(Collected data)
---

Lemma locks_inv_after s A t a a' m x x' q : locks_inv s A → cur_thread s = Some t → A !! t = Some a →
  mutexes s !! m = Some x → mutex_ok (<[t := a']> A) m x' →
  (∀ m', m' ≠ m → owner a' m' = owner a m' ∧ depth m' (a_locks a') = depth m' (a_locks a)) →
  repr q (firsts (queued a')) → _capacity q = 100 → (∀ ms, is_Some (ms !! m) → call_ok ms a') →
  (length (a_locks a') ≤ 100)%nat → (∀ m', has m' (a_locks a') = true → m' = m ∨ has m' (a_locks a) = true) → 0 ≤ critical a' ≤ 1 →
  locks_inv (after s t (critical a') m x' q) (<[t := a']> A).
Proof.
  intros Hi Hcur Ha Hm Hx' Hsame Hq Hcap Hcall Hlen Hhas Hcrit. destruct Hi as [He Hp Htid Hc Hoth Hcalls Hms Hqs].
  assert (∀ m', is_Some (mutexes s !! m') → is_Some (<[m := x']> (mutexes s) !! m')) as Hdom.
  { intros m' Hm'. destruct (decide (m' = m)) as [->|]; simplify_map_eq; eauto. }
  split; cbn; [done|done| | | | | |].
  - intros t' Ht'. apply Htid. destruct (decide (t' = t)) as [->|]; simplify_map_eq; eauto.
  - exists t, a'. by rewrite lookup_insert_eq.
  - intros t' b Hb Hne. rewrite lookup_insert_ne in Hb by congruence. by apply (Hoth t').
  - intros t' b Hb. destruct (decide (t' = t)) as [->|].
    + rewrite lookup_insert_eq in Hb. simplify_eq. destruct (Hcalls t a Ha) as (_&_&Hd&_). split_and!; [|done| |lia|lia].
      * apply Hcall. by rewrite lookup_insert_eq.
      * intros m' [->|Hm']%Hhas; apply Hdom; eauto.
    + rewrite lookup_insert_ne in Hb by done. destruct (Hcalls t' b Hb) as (Hco&?&Hd&?). split_and!; [|done| |lia|lia].
      * unfold call_ok in *. destruct (a_call b) as [[[??]?]|]; [|done]. destruct Hco as (?&?&?&?&?). split_and!; eauto.
      * intros m' Hm'. by apply Hdom, Hd.
  - intros m' y Hy. destruct (decide (m' = m)) as [->|Hne]; simplify_map_eq; [done|].
    destruct (Hsame m' Hne). apply (mutex_ok_others A t a); auto.
  - intros t' b Hb. destruct (decide (t' = t)) as [->|]; simplify_map_eq; eauto.
Qed.

Lemma li_count s A t a : locks_inv s A → cur_thread s = Some t → A !! t = Some a → g_critical_count s = critical a.
Proof. intros Hi Hcur Ha. destruct (li_cur _ _ Hi) as (t'&a'&?&?&Hcc). by simplify_eq. Qed.

(** The actor after a step of [acquire_with_mode] that ended at [p]. *)
Definition moved (mode : AcquireMode) (m : Z) (p : position) (l : list (AcquireMode * Z)) : actor :=
  match p with
  | Returned true => mk_actor None ((mode, m) :: l)
  | Returned false => mk_actor None l
  | _ => mk_actor (Some (mode, m, p)) l
  end.

Definition step_to (s : tasks) (A : gmap Z actor) (t : Z) (mode : AcquireMode) (m : Z) (l : list (AcquireMode * Z))
    (p p' : position) : Prop :=
  ∃ s', acquire_step s mode m p = Done (s', p') ∧ cur_thread s' = Some t ∧ locks_inv s' (<[t := moved mode m p' l]> A).
Lemma same_core_woken s s' : same_core s s' → cur_thread s' = cur_thread s → woken s s'.
Proof.
  intros Hs Hc. split; [done|apply Hs..|]. intros t th Ht. destruct (same_core_thread s' s t th (same_core_sym _ _ Hs) Ht) as (th'&Ht'&E).
  exists th'. injection E as E1 E2 E3. split_and!; [done|done|left]. unfold core. congruence.
Qed.

Lemma unblock_spec s l t th : sched_inv s l → threads s !! t = Some th → is_Some (_blocker th) →
  ∃ s' l', unblock s t = Done s' ∧ sched_inv s' l' ∧ l `prefix_of` l' ∧ woken s s' ∧
    ∃ th', threads s' !! t = Some th' ∧ _state th' = ALIVE.
Proof.
  intros (Hw&Hq&Hc) Ht [b Hb]. pose proof (w_blocked _ Hw t th Ht) as Hbl. rewrite Hb in Hbl. destruct Hbl as [Hst _].
  unfold unblock. rewrite (the_Done _ _ _ Ht). cbn [mbind outcome_bind]. rewrite Hb, (change_put _ _ _ _ Ht). cbn [mbind outcome_bind].
  rewrite decide_True by done. rewrite (change_put _ _ _ _ (put_lookup _ _ _)), put_put. cbn [mbind outcome_bind].
  set (th1 := set_state ALIVE (set_blocker None th)).
  destruct (queue_thread_covers (put s t th1) l t (λ _, False)) as (s'&l'&E&Hs'&Hc'&Hw'&Hq'&Hp'&Hcv').
  - apply (put_wf s t th); try done. intros p Hp Hps. destruct (w_process _ Hw t th Ht) as (p0&?&Hin&_). simplify_eq.
    pose proof (w_stopped _ Hw _ _ t th Hp Hps Hin Ht). congruence.
  - by apply (put_queue s t th).
  - cbn. by rewrite lookup_insert_eq.
  - by apply (put_covered s t th).
  - exists s', l'. rewrite E. split_and!; [done|by split_and!|done| |].
    + etrans; [|by apply same_core_woken]. split; try done. intros x thx Hx. cbn. destruct (decide (x = t)) as [->|Hne].
      * rewrite lookup_insert_eq. simplify_eq. exists th1. split_and!; [done|done|right]. by split_and!.
      * rewrite lookup_insert_ne by done. exists thx. auto.
    + destruct (same_core_thread s' (put s t th1) t th1 (same_core_sym _ _ Hs')) as (th'&Ht'&Ec); [cbn; by rewrite lookup_insert_eq|].
      exists th'. split; [done|]. injection Ec as _ Ec _. done.
Qed.

Lemma woken_alive s s' t th : woken s s' → threads s !! t = Some th → _state th = ALIVE →
  ∃ th', threads s' !! t = Some th' ∧ _process th' = _process th ∧ _state th' = ALIVE.
Proof.
  intros Hk Ht Hst. destruct (wk_threads _ _ Hk t th Ht) as (th'&Ht'&Ep&[Ec|(?&?&_)]); exists th'; [|congruence].
  injection Ec as _ Ec _. split_and!; congruence.
Qed.

Lemma woken_dom s s' t : woken s s' → is_Some (threads s !! t) → is_Some (threads s' !! t).
Proof. intros Hk [th Ht]. destruct (wk_threads _ _ Hk t th Ht) as (th'&Ht'&_). by eauto. Qed.

(** A thread that can be woken is awake in [s']. *)
Definition wakes s s' t : Prop := ∀ th p, threads s !! t = Some th → procs s !! _process th = Some p → p_state p = ALIVE → ready s th →
  ∃ th', threads s' !! t = Some th' ∧ _process th' = _process th ∧ _state th' = ALIVE.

---

*EXERCISE DETAILS:* Send back every record, precisely as written.

*SOLUTION TO THIS PROBLEM:*
Lemma locks_inv_after s A t a a' m x x' q : locks_inv s A → cur_thread s = Some t → A !! t = Some a →
  mutexes s !! m = Some x → mutex_ok (<[t := a']> A) m x' →
  (∀ m', m' ≠ m → owner a' m' = owner a m' ∧ depth m' (a_locks a') = depth m' (a_locks a)) →
  repr q (firsts (queued a')) → _capacity q = 100 → (∀ ms, is_Some (ms !! m) → call_ok ms a') →
  (length (a_locks a') ≤ 100)%nat → (∀ m', has m' (a_locks a') = true → m' = m ∨ has m' (a_locks a) = true) → 0 ≤ critical a' ≤ 1 →
  locks_inv (after s t (critical a') m x' q) (<[t := a']> A).
Proof.
  intros Hi Hcur Ha Hm Hx' Hsame Hq Hcap Hcall Hlen Hhas Hcrit. destruct Hi as [He Hp Htid Hc Hoth Hcalls Hms Hqs].
  assert (∀ m', is_Some (mutexes s !! m') → is_Some (<[m := x']> (mutexes s) !! m')) as Hdom.
  { intros m' Hm'. destruct (decide (m' = m)) as [->|]; simplify_map_eq; eauto. }
  split; cbn; [done|done| | | | | |].
  - intros t' Ht'. apply Htid. destruct (decide (t' = t)) as [->|]; simplify_map_eq; eauto.
  - exists t, a'. by rewrite lookup_insert_eq.
  - intros t' b Hb Hne. rewrite lookup_insert_ne in Hb by congruence. by apply (Hoth t').
  - intros t' b Hb. destruct (decide (t' = t)) as [->|].
    + rewrite lookup_insert_eq in Hb. simplify_eq. destruct (Hcalls t a Ha) as (_&_&Hd&_). split_and!; [|done| |lia|lia].
      * apply Hcall. by rewrite lookup_insert_eq.
      * intros m' [->|Hm']%Hhas; apply Hdom; eauto.
    + rewrite lookup_insert_ne in Hb by done. destruct (Hcalls t' b Hb) as (Hco&?&Hd&?). split_and!; [|done| |lia|lia].
      * unfold call_ok in *. destruct (a_call b) as [[[??]?]|]; [|done]. destruct Hco as (?&?&?&?&?). split_and!; eauto.
      * intros m' Hm'. by apply Hdom, Hd.
  - intros m' y Hy. destruct (decide (m' = m)) as [->|Hne]; simplify_map_eq; [done|].
    destruct (Hsame m' Hne). apply (mutex_ok_others A t a); auto.
  - intros t' b Hb. destruct (decide (t' = t)) as [->|]; simplify_map_eq; eauto.
Qed.

Lemma li_count s A t a : locks_inv s A → cur_thread s = Some t → A !! t = Some a → g_critical_count s = critical a.
Proof. intros Hi Hcur Ha. destruct (li_cur _ _ Hi) as (t'&a'&?&?&Hcc). by simplify_eq. Qed.

(** The actor after a step of [acquire_with_mode] that ended at [p]. *)
Definition moved (mode : AcquireMode) (m : Z) (p : position) (l : list (AcquireMode * Z)) : actor :=
  match p with
  | Returned true => mk_actor None ((mode, m) :: l)
  | Returned false => mk_actor None l
  | _ => mk_actor (Some (mode, m, p)) l
  end.

Definition step_to (s : tasks) (A : gmap Z actor) (t : Z) (mode : AcquireMode) (m : Z) (l : list (AcquireMode * Z))
    (p p' : position) : Prop :=
  ∃ s', acquire_step s mode m p = Done (s', p') ∧ cur_thread s' = Some t ∧ locks_inv s' (<[t := moved mode m p' l]> A).
Lemma same_core_woken s s' : same_core s s' → cur_thread s' = cur_thread s → woken s s'.
Proof.
  intros Hs Hc. split; [done|apply Hs..|]. intros t th Ht. destruct (same_core_thread s' s t th (same_core_sym _ _ Hs) Ht) as (th'&Ht'&E).
  exists th'. injection E as E1 E2 E3. split_and!; [done|done|left]. unfold core. congruence.
Qed.

Lemma unblock_spec s l t th : sched_inv s l → threads s !! t = Some th → is_Some (_blocker th) →
  ∃ s' l', unblock s t = Done s' ∧ sched_inv s' l' ∧ l `prefix_of` l' ∧ woken s s' ∧
    ∃ th', threads s' !! t = Some th' ∧ _state th' = ALIVE.
Proof.
  intros (Hw&Hq&Hc) Ht [b Hb]. pose proof (w_blocked _ Hw t th Ht) as Hbl. rewrite Hb in Hbl. destruct Hbl as [Hst _].
  unfold unblock. rewrite (the_Done _ _ _ Ht). cbn [mbind outcome_bind]. rewrite Hb, (change_put _ _ _ _ Ht). cbn [mbind outcome_bind].
  rewrite decide_True by done. rewrite (change_put _ _ _ _ (put_lookup _ _ _)), put_put. cbn [mbind outcome_bind].
  set (th1 := set_state ALIVE (set_blocker None th)).
  destruct (queue_thread_covers (put s t th1) l t (λ _, False)) as (s'&l'&E&Hs'&Hc'&Hw'&Hq'&Hp'&Hcv').
  - apply (put_wf s t th); try done. intros p Hp Hps. destruct (w_process _ Hw t th Ht) as (p0&?&Hin&_). simplify_eq.
    pose proof (w_stopped _ Hw _ _ t th Hp Hps Hin Ht). congruence.
  - by apply (put_queue s t th).
  - cbn. by rewrite lookup_insert_eq.
  - by apply (put_covered s t th).
  - exists s', l'. rewrite E. split_and!; [done|by split_and!|done| |].
    + etrans; [|by apply same_core_woken]. split; try done. intros x thx Hx. cbn. destruct (decide (x = t)) as [->|Hne].
      * rewrite lookup_insert_eq. simplify_eq. exists th1. split_and!; [done|done|right]. by split_and!.
      * rewrite lookup_insert_ne by done. exists thx. auto.
    + destruct (same_core_thread s' (put s t th1) t th1 (same_core_sym _ _ Hs')) as (th'&Ht'&Ec); [cbn; by rewrite lookup_insert_eq|].
      exists th'. split; [done|]. injection Ec as _ Ec _. done.
Qed.

Lemma woken_alive s s' t th : woken s s' → threads s !! t = Some th → _state th = ALIVE →
  ∃ th', threads s' !! t = Some th' ∧ _process th' = _process th ∧ _state th' = ALIVE.
Proof.
  intros Hk Ht Hst. destruct (wk_threads _ _ Hk t th Ht) as (th'&Ht'&Ep&[Ec|(?&?&_)]); exists th'; [|congruence].
  injection Ec as _ Ec _. split_and!; congruence.
Qed.

Lemma woken_dom s s' t : woken s s' → is_Some (threads s !! t) → is_Some (threads s' !! t).
Proof. intros Hk [th Ht]. destruct (wk_threads _ _ Hk t th Ht) as (th'&Ht'&_). by eauto. Qed.

(** A thread that can be woken is awake in [s']. *)
Definition wakes s s' t : Prop := ∀ th p, threads s !! t = Some th → procs s !! _process th = Some p → p_state p = ALIVE → ready s th →
  ∃ th', threads s' !! t = Some th' ∧ _process th' = _process th ∧ _state th' = ALIVE.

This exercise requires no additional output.